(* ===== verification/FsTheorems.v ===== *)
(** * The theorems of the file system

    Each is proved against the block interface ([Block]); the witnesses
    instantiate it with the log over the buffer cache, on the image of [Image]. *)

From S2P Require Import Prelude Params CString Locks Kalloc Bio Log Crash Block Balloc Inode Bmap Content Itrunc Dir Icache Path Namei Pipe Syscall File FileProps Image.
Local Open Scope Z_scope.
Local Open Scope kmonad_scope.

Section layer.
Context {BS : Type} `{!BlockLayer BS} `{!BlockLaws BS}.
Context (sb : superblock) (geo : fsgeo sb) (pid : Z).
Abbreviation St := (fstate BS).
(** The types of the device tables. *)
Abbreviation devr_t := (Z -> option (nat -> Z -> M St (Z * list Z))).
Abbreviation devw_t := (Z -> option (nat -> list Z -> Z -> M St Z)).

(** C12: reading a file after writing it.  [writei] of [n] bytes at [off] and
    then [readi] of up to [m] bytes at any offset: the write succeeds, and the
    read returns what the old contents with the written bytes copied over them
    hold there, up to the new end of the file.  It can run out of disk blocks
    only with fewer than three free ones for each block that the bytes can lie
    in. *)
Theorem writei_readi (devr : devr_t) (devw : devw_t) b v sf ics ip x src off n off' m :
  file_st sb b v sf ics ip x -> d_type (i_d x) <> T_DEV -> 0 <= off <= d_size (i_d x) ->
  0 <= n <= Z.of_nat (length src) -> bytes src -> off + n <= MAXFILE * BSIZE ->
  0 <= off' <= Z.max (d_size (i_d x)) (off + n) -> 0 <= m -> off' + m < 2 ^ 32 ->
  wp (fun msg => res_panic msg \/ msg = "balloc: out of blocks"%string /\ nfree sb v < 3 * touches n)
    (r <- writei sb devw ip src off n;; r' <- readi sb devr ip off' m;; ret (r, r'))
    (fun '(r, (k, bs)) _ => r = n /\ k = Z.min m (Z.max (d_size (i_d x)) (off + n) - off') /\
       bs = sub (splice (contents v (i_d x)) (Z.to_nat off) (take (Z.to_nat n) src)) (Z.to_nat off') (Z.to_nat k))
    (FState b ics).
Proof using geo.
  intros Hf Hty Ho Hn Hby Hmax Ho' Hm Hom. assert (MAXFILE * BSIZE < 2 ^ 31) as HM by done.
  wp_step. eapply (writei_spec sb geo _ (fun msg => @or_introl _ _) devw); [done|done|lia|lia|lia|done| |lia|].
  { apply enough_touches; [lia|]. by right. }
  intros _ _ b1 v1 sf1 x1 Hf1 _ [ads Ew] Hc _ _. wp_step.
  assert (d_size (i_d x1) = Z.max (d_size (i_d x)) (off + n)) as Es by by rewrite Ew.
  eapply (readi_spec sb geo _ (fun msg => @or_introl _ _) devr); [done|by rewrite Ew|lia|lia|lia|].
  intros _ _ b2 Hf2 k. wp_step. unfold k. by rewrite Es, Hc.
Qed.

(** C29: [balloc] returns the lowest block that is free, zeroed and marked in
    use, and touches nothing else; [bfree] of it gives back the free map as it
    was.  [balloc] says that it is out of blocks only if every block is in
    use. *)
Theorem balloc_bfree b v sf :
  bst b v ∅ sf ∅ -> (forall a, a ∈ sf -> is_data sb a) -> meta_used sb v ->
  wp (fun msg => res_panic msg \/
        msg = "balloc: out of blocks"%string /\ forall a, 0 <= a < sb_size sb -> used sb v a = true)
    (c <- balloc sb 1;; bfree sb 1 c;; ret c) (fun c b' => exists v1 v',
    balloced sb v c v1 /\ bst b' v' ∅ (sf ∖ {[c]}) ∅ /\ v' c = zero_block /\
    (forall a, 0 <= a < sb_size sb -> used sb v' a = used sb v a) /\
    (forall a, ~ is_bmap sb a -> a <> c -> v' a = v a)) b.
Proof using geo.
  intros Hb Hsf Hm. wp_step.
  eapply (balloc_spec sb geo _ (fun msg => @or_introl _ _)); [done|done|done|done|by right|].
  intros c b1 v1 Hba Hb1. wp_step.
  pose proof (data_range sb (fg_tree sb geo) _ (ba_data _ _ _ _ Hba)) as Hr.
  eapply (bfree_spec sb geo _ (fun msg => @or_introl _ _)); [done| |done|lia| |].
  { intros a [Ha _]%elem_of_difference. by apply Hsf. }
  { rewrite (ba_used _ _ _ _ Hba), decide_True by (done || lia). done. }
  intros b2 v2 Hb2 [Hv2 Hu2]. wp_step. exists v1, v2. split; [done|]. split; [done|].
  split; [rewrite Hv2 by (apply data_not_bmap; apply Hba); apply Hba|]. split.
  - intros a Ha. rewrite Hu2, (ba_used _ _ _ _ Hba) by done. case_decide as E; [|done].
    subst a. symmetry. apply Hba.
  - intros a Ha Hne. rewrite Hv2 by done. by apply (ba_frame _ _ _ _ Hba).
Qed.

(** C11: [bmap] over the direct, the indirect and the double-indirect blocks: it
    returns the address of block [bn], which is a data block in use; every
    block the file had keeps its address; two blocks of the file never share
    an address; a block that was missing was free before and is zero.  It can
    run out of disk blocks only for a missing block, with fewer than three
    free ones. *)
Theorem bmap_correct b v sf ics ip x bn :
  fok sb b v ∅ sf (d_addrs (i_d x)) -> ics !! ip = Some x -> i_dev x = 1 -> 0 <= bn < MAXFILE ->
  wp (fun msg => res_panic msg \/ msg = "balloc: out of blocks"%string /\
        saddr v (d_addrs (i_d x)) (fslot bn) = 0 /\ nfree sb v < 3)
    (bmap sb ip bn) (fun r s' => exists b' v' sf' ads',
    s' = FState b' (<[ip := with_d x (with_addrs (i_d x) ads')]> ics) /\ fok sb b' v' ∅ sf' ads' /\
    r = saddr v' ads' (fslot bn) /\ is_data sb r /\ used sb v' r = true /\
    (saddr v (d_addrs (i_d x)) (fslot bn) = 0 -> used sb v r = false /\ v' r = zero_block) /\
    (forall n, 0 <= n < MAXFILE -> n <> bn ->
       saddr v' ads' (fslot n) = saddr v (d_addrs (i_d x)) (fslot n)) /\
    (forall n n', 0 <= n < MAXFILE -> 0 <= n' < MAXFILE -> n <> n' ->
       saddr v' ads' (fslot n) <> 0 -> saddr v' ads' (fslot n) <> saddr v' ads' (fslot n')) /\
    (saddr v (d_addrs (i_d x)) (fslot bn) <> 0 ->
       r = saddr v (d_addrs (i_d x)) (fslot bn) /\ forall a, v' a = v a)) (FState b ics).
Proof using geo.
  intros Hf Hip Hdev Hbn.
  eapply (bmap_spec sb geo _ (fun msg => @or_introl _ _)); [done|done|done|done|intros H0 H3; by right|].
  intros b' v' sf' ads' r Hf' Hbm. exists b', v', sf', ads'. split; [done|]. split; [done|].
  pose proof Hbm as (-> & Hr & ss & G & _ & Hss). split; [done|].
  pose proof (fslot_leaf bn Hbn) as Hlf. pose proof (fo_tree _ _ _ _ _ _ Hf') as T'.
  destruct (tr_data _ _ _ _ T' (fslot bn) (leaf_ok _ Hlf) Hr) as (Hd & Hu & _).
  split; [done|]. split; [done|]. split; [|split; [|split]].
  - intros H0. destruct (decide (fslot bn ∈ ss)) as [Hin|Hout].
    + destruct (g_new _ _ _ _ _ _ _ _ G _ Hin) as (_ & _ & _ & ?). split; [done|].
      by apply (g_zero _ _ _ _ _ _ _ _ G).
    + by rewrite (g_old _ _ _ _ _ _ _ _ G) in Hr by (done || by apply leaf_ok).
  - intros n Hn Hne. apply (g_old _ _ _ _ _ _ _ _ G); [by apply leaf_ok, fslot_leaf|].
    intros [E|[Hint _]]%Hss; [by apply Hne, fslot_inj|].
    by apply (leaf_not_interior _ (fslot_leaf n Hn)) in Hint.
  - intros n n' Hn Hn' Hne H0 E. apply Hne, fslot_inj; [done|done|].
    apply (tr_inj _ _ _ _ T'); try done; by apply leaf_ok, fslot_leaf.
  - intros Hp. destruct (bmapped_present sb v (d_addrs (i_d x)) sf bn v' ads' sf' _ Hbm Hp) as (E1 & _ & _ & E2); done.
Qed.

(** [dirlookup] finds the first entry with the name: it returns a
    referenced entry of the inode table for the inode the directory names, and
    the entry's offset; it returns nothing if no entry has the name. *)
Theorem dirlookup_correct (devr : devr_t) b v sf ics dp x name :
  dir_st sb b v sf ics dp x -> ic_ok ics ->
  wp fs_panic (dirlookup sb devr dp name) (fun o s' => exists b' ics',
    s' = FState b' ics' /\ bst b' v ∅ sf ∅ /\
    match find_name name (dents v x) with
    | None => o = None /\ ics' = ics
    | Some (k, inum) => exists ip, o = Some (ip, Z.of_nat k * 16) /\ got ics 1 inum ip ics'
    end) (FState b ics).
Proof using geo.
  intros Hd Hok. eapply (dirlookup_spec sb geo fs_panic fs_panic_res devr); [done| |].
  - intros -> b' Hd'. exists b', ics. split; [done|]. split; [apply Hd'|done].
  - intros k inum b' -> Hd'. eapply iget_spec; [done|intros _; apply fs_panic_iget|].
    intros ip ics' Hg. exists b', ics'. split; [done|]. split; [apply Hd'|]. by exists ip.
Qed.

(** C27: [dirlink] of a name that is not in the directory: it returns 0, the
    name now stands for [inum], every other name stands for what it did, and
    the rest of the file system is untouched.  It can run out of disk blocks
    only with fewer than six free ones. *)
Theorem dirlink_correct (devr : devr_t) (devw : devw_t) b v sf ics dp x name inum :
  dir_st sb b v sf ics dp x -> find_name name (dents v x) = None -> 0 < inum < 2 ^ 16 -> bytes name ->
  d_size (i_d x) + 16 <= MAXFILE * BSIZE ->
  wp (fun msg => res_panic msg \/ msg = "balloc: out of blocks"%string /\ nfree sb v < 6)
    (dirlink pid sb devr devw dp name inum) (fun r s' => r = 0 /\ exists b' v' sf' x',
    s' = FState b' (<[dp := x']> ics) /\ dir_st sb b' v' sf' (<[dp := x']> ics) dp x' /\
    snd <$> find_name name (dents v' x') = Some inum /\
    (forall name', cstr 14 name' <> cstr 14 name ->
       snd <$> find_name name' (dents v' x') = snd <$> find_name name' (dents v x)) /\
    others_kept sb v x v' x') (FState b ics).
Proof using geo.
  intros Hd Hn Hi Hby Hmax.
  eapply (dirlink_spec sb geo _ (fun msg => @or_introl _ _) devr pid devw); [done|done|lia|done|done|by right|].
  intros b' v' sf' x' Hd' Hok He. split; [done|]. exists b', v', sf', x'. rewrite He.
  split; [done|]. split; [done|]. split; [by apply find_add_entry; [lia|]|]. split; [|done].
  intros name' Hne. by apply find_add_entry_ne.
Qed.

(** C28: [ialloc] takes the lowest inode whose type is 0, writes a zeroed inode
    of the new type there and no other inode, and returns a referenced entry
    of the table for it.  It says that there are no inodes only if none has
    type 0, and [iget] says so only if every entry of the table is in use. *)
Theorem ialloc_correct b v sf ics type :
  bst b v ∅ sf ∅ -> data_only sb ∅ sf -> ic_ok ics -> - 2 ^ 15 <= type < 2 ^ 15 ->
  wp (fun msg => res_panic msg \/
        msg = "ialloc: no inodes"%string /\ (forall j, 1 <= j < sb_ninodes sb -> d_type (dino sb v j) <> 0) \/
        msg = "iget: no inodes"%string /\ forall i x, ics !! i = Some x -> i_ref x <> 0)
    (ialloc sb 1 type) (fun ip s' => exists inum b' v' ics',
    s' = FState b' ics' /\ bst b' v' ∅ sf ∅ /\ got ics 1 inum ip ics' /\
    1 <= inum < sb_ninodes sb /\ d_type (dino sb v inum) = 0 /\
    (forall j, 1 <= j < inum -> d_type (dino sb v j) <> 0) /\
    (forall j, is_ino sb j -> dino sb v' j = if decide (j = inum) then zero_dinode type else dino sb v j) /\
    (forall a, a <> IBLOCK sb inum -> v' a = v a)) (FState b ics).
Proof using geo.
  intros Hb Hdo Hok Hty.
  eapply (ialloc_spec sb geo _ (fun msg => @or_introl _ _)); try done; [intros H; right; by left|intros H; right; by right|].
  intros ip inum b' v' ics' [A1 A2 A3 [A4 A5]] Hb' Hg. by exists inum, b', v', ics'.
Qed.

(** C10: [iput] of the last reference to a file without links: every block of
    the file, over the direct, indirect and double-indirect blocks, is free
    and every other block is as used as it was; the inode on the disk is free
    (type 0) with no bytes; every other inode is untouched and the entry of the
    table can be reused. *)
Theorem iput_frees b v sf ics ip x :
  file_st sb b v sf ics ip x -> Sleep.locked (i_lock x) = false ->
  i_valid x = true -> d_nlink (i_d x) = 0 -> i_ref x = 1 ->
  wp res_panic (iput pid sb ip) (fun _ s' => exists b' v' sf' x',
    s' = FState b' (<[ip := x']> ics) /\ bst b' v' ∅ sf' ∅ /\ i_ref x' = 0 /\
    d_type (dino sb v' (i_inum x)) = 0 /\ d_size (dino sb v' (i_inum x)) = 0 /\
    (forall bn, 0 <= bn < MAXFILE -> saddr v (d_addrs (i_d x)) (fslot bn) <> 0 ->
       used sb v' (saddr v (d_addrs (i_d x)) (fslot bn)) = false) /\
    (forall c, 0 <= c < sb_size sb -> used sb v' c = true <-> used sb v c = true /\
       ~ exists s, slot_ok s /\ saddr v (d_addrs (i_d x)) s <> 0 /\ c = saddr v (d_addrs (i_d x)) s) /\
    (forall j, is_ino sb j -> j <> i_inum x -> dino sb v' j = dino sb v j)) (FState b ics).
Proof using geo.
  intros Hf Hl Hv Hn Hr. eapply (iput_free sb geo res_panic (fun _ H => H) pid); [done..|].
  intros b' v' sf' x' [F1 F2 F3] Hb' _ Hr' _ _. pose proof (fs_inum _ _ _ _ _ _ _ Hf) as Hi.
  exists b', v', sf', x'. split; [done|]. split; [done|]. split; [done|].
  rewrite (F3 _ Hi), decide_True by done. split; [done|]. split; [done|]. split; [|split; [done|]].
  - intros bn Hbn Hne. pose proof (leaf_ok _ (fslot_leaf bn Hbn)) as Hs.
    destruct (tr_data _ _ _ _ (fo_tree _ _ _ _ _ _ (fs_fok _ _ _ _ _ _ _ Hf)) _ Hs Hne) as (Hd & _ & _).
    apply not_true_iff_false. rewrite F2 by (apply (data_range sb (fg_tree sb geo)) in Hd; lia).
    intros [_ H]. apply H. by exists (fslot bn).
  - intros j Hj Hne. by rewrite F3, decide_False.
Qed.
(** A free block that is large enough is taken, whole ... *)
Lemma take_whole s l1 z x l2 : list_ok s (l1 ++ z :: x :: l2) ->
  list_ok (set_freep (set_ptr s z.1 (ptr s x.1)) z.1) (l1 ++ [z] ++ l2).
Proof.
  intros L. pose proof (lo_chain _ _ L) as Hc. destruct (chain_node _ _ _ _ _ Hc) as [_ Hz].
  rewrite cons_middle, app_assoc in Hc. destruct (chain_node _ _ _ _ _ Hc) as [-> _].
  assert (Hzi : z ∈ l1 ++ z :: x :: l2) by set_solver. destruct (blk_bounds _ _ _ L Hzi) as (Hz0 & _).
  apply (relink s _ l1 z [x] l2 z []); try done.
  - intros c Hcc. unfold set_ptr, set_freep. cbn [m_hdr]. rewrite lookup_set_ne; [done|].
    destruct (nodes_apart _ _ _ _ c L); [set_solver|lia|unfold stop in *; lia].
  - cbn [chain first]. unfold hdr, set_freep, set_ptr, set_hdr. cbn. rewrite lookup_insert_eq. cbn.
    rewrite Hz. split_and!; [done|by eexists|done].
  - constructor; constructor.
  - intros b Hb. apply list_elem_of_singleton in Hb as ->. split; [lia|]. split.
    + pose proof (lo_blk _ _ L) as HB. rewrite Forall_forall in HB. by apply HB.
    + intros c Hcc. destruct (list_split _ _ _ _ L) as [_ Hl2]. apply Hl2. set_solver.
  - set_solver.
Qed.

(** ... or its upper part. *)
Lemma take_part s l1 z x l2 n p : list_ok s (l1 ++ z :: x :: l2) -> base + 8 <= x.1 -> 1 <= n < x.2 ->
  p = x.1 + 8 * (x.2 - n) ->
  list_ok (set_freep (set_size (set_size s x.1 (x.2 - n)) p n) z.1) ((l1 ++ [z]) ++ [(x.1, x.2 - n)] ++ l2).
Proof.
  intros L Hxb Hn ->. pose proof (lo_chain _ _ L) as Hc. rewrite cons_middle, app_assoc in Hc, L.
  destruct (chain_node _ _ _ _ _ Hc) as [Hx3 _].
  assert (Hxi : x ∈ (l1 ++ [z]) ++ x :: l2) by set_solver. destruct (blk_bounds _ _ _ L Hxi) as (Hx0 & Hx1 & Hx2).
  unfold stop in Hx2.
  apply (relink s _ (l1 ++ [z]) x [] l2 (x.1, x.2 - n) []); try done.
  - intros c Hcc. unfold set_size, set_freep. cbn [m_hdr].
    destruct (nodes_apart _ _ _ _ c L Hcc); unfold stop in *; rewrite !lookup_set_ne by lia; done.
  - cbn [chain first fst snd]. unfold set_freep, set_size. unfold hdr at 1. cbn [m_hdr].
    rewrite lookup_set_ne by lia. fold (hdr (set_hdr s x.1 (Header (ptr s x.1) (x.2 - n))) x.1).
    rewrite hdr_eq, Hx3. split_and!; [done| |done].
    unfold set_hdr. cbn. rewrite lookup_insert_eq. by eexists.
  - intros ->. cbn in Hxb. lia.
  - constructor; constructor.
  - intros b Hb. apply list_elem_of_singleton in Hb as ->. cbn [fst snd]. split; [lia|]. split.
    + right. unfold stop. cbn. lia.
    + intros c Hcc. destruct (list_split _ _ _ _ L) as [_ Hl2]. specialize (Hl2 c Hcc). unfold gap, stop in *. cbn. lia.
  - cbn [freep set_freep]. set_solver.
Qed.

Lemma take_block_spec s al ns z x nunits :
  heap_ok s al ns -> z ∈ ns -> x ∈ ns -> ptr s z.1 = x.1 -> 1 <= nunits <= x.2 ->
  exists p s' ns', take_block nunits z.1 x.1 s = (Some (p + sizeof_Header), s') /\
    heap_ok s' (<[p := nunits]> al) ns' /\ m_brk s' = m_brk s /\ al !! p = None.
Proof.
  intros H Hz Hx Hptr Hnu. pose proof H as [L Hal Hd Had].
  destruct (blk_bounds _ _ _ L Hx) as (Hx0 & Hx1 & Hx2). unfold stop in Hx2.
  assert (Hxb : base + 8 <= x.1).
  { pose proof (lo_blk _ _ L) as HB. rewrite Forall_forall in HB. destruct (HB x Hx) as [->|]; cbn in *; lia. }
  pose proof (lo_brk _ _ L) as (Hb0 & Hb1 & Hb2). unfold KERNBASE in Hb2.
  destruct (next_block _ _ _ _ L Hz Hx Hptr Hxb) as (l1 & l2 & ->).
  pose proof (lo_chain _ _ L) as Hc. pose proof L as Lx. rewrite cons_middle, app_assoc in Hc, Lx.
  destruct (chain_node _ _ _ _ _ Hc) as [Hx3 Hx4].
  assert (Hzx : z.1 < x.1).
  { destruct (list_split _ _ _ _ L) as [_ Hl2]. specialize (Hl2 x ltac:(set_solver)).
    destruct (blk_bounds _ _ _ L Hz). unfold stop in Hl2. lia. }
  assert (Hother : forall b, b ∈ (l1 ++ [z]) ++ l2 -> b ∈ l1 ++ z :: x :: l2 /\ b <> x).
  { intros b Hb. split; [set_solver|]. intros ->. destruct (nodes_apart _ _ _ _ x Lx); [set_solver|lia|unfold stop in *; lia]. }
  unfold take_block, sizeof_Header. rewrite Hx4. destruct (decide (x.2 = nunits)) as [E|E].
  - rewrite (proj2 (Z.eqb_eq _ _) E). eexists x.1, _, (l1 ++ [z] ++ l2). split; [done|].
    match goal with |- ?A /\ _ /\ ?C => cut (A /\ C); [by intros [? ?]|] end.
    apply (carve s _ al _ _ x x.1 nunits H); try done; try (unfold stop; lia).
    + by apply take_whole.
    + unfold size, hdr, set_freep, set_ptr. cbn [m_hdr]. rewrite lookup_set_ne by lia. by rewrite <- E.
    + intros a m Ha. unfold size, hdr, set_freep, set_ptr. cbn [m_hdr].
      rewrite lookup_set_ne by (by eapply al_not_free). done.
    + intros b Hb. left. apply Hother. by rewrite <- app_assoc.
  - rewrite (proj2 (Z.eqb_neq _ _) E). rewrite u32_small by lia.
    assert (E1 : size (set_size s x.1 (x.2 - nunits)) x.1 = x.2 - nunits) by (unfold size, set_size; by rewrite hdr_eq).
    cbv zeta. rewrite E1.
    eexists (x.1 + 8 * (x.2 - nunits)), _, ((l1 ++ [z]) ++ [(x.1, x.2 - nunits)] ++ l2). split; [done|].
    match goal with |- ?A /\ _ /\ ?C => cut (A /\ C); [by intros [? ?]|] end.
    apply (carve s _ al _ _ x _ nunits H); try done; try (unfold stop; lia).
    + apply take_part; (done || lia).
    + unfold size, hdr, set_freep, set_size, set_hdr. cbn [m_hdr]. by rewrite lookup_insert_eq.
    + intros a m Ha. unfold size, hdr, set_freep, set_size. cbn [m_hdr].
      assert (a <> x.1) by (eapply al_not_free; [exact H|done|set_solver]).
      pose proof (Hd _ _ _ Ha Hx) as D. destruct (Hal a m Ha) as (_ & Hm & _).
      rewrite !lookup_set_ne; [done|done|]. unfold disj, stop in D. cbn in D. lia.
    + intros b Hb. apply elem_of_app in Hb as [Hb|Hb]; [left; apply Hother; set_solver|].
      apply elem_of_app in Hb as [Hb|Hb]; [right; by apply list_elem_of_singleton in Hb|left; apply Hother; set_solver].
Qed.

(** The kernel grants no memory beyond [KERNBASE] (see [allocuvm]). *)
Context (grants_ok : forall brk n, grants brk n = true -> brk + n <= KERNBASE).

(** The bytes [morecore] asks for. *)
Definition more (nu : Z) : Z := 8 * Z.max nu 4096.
########################################
Within the data above, the span starting at the line containing "(** C28: [ialloc]" and ending at the line containing "intros Hb Hdo Hok Hty." is to be retyped exactly, with no other lines.

(** C28: [ialloc] takes the lowest inode whose type is 0, writes a zeroed inode
    of the new type there and no other inode, and returns a referenced entry
    of the table for it.  It says that there are no inodes only if none has
    type 0, and [iget] says so only if every entry of the table is in use. *)
Theorem ialloc_correct b v sf ics type :
  bst b v ∅ sf ∅ -> data_only sb ∅ sf -> ic_ok ics -> - 2 ^ 15 <= type < 2 ^ 15 ->
  wp (fun msg => res_panic msg \/
        msg = "ialloc: no inodes"%string /\ (forall j, 1 <= j < sb_ninodes sb -> d_type (dino sb v j) <> 0) \/
        msg = "iget: no inodes"%string /\ forall i x, ics !! i = Some x -> i_ref x <> 0)
    (ialloc sb 1 type) (fun ip s' => exists inum b' v' ics',
    s' = FState b' ics' /\ bst b' v' ∅ sf ∅ /\ got ics 1 inum ip ics' /\
    1 <= inum < sb_ninodes sb /\ d_type (dino sb v inum) = 0 /\
    (forall j, 1 <= j < inum -> d_type (dino sb v j) <> 0) /\
    (forall j, is_ino sb j -> dino sb v' j = if decide (j = inum) then zero_dinode type else dino sb v j) /\
    (forall a, a <> IBLOCK sb inum -> v' a = v a)) (FState b ics).
Proof using geo.
  intros Hb Hdo Hok Hty.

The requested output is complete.